**Task prompt**. Extract each line from the entries below that has the string "exact" in it.

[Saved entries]
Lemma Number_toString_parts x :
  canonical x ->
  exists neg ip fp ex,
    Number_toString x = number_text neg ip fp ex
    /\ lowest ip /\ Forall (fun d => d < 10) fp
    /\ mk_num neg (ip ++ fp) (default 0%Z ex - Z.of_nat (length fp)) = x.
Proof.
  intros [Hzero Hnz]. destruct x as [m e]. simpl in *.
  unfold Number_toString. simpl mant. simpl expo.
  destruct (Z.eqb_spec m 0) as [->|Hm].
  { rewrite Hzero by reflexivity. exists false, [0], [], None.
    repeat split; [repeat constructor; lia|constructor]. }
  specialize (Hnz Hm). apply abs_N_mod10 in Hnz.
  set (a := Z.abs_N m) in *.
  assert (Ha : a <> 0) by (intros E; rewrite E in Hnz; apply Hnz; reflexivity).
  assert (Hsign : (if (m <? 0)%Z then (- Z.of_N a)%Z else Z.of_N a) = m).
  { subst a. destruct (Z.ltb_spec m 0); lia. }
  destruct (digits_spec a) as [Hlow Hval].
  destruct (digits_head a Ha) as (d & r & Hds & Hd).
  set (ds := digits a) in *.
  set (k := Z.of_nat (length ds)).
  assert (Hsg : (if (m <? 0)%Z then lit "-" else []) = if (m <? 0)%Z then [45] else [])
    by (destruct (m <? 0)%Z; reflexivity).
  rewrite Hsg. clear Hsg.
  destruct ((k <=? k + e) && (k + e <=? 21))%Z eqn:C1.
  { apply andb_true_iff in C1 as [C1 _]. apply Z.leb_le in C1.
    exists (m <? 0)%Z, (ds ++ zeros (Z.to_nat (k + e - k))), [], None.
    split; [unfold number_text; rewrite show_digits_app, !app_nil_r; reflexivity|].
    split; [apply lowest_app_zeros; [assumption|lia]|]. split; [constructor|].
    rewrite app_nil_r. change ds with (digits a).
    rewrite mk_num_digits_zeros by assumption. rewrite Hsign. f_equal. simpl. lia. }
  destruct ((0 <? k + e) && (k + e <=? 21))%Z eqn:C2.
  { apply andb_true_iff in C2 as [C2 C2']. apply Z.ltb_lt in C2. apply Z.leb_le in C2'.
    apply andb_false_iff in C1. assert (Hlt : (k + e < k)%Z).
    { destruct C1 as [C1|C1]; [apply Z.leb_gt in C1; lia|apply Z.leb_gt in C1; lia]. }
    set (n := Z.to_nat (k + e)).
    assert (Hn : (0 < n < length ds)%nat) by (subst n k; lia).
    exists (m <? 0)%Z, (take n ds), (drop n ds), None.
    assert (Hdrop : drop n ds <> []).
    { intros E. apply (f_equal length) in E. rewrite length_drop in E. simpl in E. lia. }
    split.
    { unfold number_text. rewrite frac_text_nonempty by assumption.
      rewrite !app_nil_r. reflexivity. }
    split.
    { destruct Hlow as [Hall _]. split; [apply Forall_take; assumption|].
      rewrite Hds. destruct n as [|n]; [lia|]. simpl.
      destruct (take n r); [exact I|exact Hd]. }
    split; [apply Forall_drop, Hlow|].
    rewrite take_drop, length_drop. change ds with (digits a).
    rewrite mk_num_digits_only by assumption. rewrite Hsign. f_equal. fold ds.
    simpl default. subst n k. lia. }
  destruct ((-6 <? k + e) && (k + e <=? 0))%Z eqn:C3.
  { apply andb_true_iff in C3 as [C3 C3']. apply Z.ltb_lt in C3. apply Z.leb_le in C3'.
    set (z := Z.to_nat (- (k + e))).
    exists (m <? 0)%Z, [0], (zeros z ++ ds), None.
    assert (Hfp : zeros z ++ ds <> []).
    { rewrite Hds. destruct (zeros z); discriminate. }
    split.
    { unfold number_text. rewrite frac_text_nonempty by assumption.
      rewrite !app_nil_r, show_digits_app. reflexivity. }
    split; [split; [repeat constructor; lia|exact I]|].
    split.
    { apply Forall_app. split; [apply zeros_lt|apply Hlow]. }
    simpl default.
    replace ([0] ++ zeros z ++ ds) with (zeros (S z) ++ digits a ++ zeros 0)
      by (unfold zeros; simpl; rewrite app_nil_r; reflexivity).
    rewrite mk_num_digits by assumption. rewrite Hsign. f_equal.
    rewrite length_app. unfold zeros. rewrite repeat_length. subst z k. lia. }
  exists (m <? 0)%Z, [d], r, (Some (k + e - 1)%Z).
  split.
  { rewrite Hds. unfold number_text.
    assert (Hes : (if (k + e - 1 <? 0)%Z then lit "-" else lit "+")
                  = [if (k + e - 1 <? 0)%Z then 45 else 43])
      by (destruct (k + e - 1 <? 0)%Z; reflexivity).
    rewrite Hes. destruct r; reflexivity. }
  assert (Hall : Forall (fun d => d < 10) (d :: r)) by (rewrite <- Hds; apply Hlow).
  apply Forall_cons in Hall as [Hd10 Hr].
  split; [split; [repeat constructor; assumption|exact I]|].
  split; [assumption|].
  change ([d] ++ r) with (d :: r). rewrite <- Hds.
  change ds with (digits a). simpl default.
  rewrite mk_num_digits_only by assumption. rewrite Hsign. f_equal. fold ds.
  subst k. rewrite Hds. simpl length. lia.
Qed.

**Exercise response**.
      destruct (take n r); [exact I|exact Hd]. }
    split; [split; [repeat constructor; lia|exact I]|].
  split; [split; [repeat constructor; assumption|exact I]|].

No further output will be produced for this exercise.